## What is required:
Count the lines below that contain the word "Record" and give only the number.

## Material for the task:
* * *
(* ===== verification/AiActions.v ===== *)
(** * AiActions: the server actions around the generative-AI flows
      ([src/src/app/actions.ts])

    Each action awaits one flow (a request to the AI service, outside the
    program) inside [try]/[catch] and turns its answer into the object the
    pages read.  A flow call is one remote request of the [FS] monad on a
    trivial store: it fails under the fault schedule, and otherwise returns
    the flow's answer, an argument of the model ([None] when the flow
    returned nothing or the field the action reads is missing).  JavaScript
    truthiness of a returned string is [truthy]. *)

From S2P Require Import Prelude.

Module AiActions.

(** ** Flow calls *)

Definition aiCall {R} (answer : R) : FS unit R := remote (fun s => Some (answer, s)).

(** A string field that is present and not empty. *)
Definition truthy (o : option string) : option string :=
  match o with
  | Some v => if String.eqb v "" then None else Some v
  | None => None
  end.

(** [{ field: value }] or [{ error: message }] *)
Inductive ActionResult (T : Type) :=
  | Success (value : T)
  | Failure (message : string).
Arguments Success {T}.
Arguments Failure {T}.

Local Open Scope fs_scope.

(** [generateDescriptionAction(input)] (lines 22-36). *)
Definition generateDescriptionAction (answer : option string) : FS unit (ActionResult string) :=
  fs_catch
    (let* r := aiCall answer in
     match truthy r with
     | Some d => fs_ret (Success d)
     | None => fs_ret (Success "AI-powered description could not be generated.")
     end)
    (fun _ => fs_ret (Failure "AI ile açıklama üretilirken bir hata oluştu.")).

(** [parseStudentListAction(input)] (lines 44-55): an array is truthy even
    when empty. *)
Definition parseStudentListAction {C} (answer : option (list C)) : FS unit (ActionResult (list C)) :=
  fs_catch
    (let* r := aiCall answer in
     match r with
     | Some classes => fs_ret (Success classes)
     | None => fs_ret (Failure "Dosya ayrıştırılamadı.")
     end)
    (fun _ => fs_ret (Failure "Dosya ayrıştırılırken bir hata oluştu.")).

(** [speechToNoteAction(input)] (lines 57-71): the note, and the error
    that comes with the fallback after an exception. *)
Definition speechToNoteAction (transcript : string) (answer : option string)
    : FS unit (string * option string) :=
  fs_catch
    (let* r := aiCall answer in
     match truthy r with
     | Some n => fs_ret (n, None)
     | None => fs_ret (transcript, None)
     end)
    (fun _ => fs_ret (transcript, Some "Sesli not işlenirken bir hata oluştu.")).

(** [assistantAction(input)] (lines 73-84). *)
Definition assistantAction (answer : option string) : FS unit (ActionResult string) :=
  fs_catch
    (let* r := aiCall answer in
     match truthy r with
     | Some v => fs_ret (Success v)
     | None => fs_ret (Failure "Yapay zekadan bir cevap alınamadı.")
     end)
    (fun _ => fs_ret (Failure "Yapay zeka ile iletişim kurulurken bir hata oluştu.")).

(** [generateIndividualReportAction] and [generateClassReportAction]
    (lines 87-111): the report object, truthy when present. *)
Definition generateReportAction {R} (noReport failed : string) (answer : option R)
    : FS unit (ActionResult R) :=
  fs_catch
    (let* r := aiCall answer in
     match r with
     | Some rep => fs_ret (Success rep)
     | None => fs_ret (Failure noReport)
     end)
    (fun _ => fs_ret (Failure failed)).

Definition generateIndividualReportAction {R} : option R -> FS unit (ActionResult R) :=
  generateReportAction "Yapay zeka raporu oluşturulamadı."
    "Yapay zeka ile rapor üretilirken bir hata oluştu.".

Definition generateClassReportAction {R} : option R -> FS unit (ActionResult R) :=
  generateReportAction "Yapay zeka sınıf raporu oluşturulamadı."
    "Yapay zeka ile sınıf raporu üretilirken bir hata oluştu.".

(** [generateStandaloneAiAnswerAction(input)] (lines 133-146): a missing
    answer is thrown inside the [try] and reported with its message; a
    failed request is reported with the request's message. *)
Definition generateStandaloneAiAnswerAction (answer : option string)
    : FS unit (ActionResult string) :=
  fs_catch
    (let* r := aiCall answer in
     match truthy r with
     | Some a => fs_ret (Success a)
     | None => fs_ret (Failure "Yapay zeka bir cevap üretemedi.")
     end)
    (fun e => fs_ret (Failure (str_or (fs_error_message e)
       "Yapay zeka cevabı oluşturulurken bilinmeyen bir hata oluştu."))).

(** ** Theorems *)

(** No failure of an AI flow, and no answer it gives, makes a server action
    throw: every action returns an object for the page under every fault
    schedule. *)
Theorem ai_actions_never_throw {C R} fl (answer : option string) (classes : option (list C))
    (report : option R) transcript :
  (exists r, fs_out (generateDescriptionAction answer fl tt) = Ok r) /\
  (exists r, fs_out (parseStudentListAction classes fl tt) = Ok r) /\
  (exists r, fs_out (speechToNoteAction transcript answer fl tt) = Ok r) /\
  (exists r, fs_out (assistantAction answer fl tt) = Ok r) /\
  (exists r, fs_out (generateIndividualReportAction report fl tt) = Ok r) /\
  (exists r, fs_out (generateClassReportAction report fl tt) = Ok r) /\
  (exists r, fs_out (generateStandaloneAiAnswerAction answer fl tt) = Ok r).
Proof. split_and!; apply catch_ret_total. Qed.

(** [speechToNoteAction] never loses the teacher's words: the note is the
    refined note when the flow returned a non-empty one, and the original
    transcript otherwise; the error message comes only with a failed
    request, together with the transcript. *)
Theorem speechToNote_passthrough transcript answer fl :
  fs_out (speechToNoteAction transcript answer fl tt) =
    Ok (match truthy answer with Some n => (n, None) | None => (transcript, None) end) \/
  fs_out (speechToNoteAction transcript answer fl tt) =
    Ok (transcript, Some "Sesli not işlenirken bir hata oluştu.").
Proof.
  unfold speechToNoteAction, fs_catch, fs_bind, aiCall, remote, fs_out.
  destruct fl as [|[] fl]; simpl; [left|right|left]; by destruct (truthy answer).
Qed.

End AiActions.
* * *
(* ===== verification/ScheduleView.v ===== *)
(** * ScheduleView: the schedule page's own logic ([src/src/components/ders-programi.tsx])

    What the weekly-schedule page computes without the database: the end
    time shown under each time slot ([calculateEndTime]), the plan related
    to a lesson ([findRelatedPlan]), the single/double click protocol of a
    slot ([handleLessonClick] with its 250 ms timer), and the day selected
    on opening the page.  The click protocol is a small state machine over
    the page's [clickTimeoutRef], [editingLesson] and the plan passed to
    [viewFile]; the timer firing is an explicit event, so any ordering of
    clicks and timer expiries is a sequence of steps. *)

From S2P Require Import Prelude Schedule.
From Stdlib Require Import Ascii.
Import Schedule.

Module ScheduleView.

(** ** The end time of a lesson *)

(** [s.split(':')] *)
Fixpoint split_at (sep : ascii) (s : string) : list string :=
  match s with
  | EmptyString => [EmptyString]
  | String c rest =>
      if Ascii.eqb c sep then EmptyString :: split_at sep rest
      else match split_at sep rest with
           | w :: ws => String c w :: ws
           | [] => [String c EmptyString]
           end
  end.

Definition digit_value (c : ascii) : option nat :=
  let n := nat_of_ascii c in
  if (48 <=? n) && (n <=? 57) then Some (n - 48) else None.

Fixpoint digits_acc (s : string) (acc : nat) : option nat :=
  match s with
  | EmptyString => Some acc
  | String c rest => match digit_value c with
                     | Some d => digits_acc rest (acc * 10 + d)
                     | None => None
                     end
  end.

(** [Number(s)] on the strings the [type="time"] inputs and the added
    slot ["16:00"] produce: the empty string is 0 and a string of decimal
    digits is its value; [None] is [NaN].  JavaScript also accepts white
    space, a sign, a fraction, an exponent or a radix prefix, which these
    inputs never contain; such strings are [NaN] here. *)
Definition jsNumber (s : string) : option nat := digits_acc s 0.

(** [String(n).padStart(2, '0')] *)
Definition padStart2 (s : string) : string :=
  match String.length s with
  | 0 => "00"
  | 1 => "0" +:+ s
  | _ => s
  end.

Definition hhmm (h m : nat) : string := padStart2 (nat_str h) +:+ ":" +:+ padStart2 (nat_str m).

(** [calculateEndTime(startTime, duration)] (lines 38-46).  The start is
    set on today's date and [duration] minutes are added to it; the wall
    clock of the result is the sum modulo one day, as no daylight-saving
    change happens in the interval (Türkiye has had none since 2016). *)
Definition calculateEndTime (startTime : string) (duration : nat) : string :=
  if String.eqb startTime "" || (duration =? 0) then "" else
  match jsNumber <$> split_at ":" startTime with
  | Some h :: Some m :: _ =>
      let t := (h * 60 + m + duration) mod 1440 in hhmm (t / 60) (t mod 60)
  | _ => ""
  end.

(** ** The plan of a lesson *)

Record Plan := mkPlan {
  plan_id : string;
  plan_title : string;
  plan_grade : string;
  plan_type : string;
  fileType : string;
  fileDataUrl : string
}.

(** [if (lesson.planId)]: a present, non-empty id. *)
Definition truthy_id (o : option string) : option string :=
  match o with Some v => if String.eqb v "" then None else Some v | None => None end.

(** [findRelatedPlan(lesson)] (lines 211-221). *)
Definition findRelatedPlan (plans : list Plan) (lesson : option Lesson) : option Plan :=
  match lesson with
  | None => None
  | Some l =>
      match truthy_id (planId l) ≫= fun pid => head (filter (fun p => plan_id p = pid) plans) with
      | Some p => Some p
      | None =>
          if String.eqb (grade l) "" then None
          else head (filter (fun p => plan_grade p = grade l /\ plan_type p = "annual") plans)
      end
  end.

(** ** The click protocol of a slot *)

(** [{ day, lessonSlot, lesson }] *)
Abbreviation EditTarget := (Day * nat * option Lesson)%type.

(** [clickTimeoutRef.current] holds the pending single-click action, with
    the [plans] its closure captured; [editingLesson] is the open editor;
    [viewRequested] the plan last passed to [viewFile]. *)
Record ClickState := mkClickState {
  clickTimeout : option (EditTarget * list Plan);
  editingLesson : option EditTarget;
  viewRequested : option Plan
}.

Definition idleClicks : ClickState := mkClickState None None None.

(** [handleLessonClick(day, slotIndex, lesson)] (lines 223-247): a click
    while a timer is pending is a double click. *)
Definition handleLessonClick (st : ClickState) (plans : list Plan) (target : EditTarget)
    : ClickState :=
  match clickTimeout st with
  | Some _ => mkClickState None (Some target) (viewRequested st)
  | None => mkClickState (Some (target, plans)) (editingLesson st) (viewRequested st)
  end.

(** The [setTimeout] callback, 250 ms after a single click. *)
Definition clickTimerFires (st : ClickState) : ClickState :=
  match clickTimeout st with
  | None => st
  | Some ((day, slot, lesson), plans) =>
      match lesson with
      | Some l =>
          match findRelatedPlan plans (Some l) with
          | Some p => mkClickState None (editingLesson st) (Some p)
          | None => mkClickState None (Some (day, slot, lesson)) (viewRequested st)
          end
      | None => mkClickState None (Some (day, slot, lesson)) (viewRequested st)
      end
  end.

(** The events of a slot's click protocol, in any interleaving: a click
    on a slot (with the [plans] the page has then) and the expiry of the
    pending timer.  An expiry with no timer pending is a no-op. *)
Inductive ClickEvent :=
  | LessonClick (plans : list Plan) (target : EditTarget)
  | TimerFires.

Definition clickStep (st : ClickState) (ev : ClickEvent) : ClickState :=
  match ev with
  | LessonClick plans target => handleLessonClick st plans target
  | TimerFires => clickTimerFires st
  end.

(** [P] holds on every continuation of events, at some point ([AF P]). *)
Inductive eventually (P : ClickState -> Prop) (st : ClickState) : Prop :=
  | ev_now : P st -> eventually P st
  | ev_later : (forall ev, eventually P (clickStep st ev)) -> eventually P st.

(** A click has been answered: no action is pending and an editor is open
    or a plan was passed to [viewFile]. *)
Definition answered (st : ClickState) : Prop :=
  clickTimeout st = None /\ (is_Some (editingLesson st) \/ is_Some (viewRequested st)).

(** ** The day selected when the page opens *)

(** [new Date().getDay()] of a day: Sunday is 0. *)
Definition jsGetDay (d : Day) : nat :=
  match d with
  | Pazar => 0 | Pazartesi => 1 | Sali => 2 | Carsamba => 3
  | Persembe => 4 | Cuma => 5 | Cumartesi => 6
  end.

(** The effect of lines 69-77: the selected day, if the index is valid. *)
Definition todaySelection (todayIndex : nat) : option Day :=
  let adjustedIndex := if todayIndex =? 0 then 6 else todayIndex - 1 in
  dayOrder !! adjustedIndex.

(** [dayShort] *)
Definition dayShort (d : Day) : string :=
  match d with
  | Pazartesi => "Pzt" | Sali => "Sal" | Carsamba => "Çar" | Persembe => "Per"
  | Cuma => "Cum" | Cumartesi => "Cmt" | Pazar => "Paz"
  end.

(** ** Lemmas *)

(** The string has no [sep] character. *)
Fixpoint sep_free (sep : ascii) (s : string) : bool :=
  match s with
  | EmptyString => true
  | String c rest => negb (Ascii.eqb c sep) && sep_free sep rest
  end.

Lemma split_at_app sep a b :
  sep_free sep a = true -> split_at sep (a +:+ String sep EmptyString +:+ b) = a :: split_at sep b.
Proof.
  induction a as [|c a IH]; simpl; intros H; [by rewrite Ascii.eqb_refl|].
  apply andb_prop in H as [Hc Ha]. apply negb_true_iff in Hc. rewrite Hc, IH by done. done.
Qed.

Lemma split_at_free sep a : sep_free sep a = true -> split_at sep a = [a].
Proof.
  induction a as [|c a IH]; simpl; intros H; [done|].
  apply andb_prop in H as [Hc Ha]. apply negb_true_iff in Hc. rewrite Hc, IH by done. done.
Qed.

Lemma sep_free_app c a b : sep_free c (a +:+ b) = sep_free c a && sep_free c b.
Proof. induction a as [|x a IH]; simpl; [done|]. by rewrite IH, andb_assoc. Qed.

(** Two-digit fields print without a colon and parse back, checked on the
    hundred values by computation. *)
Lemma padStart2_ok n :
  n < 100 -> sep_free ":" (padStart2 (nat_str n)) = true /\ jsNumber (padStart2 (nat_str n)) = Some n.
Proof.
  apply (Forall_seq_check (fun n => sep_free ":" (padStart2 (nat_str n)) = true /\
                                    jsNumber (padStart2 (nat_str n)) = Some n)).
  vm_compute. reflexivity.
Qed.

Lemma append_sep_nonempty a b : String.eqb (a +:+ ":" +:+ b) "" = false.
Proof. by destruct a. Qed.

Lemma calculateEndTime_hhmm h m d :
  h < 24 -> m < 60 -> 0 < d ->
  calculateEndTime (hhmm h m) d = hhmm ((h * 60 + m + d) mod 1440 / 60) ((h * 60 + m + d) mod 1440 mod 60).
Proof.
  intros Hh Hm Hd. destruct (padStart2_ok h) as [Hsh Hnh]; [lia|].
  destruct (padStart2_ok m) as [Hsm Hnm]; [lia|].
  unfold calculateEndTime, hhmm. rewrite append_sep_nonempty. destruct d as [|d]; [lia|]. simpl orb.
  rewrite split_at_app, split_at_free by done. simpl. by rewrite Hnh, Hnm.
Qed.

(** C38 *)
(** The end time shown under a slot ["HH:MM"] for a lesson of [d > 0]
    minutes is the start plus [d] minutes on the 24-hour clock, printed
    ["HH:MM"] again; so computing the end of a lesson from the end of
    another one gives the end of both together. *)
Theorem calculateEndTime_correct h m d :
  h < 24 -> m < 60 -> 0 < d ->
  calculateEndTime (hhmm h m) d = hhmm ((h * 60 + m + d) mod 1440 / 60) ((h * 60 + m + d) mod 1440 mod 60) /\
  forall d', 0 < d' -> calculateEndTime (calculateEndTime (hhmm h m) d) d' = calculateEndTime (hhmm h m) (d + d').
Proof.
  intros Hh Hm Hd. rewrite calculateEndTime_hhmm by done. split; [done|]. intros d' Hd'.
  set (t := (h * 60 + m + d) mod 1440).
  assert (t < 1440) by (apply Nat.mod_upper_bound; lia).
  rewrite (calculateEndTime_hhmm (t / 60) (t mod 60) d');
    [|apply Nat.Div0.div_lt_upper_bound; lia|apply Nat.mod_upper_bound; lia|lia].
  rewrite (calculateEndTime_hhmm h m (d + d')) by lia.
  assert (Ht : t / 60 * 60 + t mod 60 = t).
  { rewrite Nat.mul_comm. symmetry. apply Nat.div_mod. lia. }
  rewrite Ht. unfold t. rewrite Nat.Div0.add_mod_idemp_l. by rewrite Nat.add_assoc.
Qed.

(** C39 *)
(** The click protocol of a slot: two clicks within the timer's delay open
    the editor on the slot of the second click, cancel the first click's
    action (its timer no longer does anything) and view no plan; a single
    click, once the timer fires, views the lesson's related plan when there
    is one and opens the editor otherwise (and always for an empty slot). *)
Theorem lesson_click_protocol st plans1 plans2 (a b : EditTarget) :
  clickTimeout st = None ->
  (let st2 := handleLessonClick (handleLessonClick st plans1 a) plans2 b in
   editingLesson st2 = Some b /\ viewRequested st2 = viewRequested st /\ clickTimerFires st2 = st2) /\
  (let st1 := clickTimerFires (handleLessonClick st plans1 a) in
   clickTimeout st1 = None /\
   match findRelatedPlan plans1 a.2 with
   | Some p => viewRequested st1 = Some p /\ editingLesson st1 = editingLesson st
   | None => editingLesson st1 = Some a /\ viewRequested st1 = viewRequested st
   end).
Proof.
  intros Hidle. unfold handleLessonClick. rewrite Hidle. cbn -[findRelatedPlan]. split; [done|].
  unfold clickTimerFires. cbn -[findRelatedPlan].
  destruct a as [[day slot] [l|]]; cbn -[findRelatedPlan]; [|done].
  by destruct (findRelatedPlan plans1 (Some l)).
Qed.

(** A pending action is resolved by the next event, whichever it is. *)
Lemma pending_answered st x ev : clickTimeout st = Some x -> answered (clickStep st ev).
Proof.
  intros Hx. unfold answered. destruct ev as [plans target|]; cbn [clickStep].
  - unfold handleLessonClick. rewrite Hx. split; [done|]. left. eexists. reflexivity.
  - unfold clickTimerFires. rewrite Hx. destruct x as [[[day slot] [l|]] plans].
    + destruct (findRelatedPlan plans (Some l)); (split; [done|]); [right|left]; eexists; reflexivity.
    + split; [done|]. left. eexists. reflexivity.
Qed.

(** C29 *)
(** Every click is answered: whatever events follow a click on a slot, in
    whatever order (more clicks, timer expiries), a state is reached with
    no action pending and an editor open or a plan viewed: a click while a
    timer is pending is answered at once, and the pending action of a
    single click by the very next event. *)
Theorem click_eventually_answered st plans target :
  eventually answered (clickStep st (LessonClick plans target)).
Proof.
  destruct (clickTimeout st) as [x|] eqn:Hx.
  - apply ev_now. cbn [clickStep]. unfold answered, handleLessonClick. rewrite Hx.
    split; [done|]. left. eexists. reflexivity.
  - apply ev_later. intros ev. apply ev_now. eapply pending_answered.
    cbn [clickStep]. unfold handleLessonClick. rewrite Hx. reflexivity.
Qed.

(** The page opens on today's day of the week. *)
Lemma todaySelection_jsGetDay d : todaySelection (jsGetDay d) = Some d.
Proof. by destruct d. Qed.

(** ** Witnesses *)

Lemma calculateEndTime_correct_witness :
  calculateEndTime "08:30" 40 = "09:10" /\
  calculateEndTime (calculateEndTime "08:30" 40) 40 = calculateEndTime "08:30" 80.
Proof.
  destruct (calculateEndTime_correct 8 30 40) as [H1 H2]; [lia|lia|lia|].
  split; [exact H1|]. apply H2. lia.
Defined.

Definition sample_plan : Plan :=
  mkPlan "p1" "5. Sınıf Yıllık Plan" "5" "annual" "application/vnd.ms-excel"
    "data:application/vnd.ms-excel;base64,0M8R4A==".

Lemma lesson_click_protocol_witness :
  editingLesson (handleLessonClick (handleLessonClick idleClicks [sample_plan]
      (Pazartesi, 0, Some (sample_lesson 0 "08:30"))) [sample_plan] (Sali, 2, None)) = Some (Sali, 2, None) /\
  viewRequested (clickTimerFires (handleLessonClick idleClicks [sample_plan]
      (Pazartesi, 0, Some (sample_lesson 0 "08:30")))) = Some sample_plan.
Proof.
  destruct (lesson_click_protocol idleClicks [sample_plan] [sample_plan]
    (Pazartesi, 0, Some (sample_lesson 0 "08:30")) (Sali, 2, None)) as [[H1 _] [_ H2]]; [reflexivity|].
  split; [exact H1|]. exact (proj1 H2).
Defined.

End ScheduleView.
* * *
## Reply to the exercise:
2